Chalk it up as one more thing that went awry for the Dodgers catcher last year.
At the plate he posted career lows in batting average (.248) and on-base-plus-slugging percentage (.760), failing to sustain a blistering opening month that helped him earn a second All-Star selection and slumping through much of the summer months while struggling in particular against four-seam fastballs.
Smith was nursing the nagging ankle injury, the second straight season he was less than 100% and finished with an OPS under .800. In 2023 he suffered an early rib injury that continued to plague him the rest of the season.
Smith’s ankle injury didn’t come to light until the start of camp, when manager Dave Roberts announced that the 29-year-old backstop — who is entering the second season of the 10-year, $140-million extension he signed last March — would miss the start of Cactus League play to give his ankle extra rest.
“I just don’t think it’s something that’s gonna go away anytime soon,” Roberts said. “It just kind of is what it is.”
Smith made his spring debut Friday night and said his ankle felt 100% as he went 0 for 3 and spent five innings behind the plate in the Dodgers’ win against the Angels.

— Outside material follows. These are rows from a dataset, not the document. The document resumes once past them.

Definition dequeue_persist (tx_ok : bool) (now : DateTime) (p : Z) (next : PendingOperation)
    : DB → result unit StorageError * DB :=
  CheckpointManager.transaction tx_ok (λ db,
    CheckpointManager.discard
      (set_active_flag now p (p_operation_id next) (as_i32 (p_priority next)) db)).

Definition dequeue_rollback (next : PendingOperation) (q : OperationQueue) : OperationQueue :=
  {| project := project q; active := None; pending := next :: pending q |}.

(** The whole call, when nothing else touches the queue meanwhile. *)
Definition dequeue (tx_ok : bool) (now now' : DateTime) (q : OperationQueue) (db : DB)
    : result (option PendingOperation) StorageError * OperationQueue * DB :=
  match dequeue_reserve now q with
  | None => (Ok None, q, db)
  | Some (next, q') =>
      match dequeue_persist tx_ok now' (project q) next db with
      | (Ok _, db') => (Ok (Some next), q', db')
      | (Err e, db') => (Err e, dequeue_rollback next q', db')
      end
  end.

(** ** The active operation *)

Definition heartbeat (io_ok : bool) (now : DateTime) (op : string) (q : OperationQueue)
    (db : DB) : result unit StorageError * DB :=
  if io_ok then
    match update_heartbeat now (project q) op db with
    | Ok (_, db') => (Ok (), db')
    | Err e => (Err e, db)
    end
  else (Err (Update "checkpoint"), db).

Definition clear_flag (tx_ok : bool) (now : DateTime) (p : Z) (op : string)
    : DB → result unit StorageError * DB :=
  CheckpointManager.transaction tx_ok (λ db,
    CheckpointManager.discard (clear_active_flag now p op db)).

(** The slot is taken before the transaction. *)
Definition complete_active (tx_ok : bool) (now : DateTime) (q : OperationQueue) (db : DB)
    : result (option ActiveOperation) StorageError * OperationQueue * DB :=
  match active q with
  | None => (Ok None, q, db)
  | Some completed =>
      let q' := set_active None q in
      match clear_flag tx_ok now (project q) (a_operation_id completed) db with
      | (Ok _, db') => (Ok (Some completed), q', db')
      | (Err e, db') => (Err e, q', db')
      end
  end.

Definition is_operation (op : string) (a : option ActiveOperation) : bool :=
  match a with Some a => bool_decide (a_operation_id a = op) | None => false end.

Definition clear_active_by_operation (tx_ok : bool) (now : DateTime) (op : string)
    (q : OperationQueue) (db : DB) : result unit StorageError * OperationQueue * DB :=
  let q' := if is_operation op (active q) then set_active None q else q in
  let '(r, db') := clear_flag tx_ok now (project q) op db in
  (r, q', db').

Definition get_active (q : OperationQueue) : option ActiveOperation := active q.
Definition peek_pending (q : OperationQueue) : list PendingOperation := pending q.

Definition queue_size (q : OperationQueue) : nat :=
  (match active q with Some _ => 1 | None => 0 end + length (pending q))%nat.

Definition cancel_pending (op : string) (q : OperationQueue)
    : option PendingOperation * OperationQueue :=
  match position (λ o, bool_decide (p_operation_id o = op)) (pending q) with
  | Some pos => (pending q !! pos, set_pending (remove_at pos (pending q)) q)
  | None => (None, q)
  end.

Definition clear_pending (q : OperationQueue) : OperationQueue := set_pending [] q.

Definition active_of_kind (k : OperationKind) (q : OperationQueue) : bool :=
  match active q with Some a => bool_decide (a_operation_type a = k) | None => false end.

Definition has_active_full_index (q : OperationQueue) : bool := active_of_kind FullIndex q.

Definition has_pending_hot_update (q : OperationQueue) : bool :=
  if active_of_kind HotUpdate q then true
  else existsb (λ o, bool_decide (p_operation_type o = HotUpdate)) (pending q).

(** [query_ok] is the outcome of the query that follows the update. *)
Definition cleanup_stale_operations (io_ok query_ok : bool) (now now' : DateTime)
    (stale_threshold_secs : Z) (q : OperationQueue) (db : DB)
    : result Z StorageError * OperationQueue * DB :=
  if io_ok then
    match cleanup_stale_active now now' (project q) stale_threshold_secs db with
    | Err e => (Err e, q, db)
    | Ok (cleared, db') =>
        if 0 <? cleared then
          if query_ok then
            let db_active := get_active_checkpoint (project q) db' in
            let q' :=
              match active q with
              | None => q
              | Some mem =>
                  if match db_active with
                     | Some r => bool_decide (operation_id r = a_operation_id mem)
                     | None => false
                     end
                  then q else set_active None q
              end in
            (Ok cleared, q', db')
          else (Err Query, q, db')
        else (Ok cleared, q, db')
    end
  else (Err (Update "checkpoint"), q, db).

(** ** The queue as a transition system *)

Inductive call :=
| CLoad (io_ok : bool)
| CEnqueue (now : DateTime) (op : string) (k : OperationKind) (root : string)
    (prio : OperationPriority)
| CDequeue (tx_ok : bool) (now now' : DateTime)
| CHeartbeat (io_ok : bool) (now : DateTime) (op : string)
| CComplete (tx_ok : bool) (now : DateTime)
| CClearActive (tx_ok : bool) (now : DateTime) (op : string)
| CCancel (op : string)
| CClearPending
| CCleanup (io_ok query_ok : bool) (now now' : DateTime) (secs : Z).

Definition run (c : call) (s : OperationQueue * DB) : OperationQueue * DB :=
  let '(q, db) := s in
  match c with
  | CLoad io_ok => ((load_persisted_active io_ok q db).2, db)
  | CEnqueue now op k root prio => (enqueue now op k root prio q, db)
  | CDequeue tx_ok now now' => let '(_, q', db') := dequeue tx_ok now now' q db in (q', db')
  | CHeartbeat io_ok now op => (q, (heartbeat io_ok now op q db).2)
  | CComplete tx_ok now => let '(_, q', db') := complete_active tx_ok now q db in (q', db')
  | CClearActive tx_ok now op =>
      let '(_, q', db') := clear_active_by_operation tx_ok now op q db in (q', db')
  | CCancel op => ((cancel_pending op q).2, db)
  | CClearPending => (clear_pending q, db)
  | CCleanup io_ok query_ok now now' secs =>
      let '(_, q', db') := cleanup_stale_operations io_ok query_ok now now' secs q db in (q', db')
  end.

Definition step (s s' : OperationQueue * DB) : Prop := ∃ c, s' = run c s.
Definition init (s : OperationQueue * DB) : Prop := ∃ p, new_for_project p = Some s.1.

(** Descending priority, one request per kind and root, bounded. *)
Definition not_higher (a b : PendingOperation) : Prop :=
  as_i32 (p_priority b) ≤ as_i32 (p_priority a).

Definition request (o : PendingOperation) : OperationKind * string :=
  (p_operation_type o, p_root_dir o).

Less than three weeks out from the season-opening trip to Japan, there is no concern about him missing the start of the season.
But as Smith and the team try to figure out the reasons behind his drop in production and create a game plan for a bounce-back performance, the ankle is something he will have to keep managing.
“You can do all sorts of treatment and everything,” Smith said. “But the only thing that really heals it is rest.”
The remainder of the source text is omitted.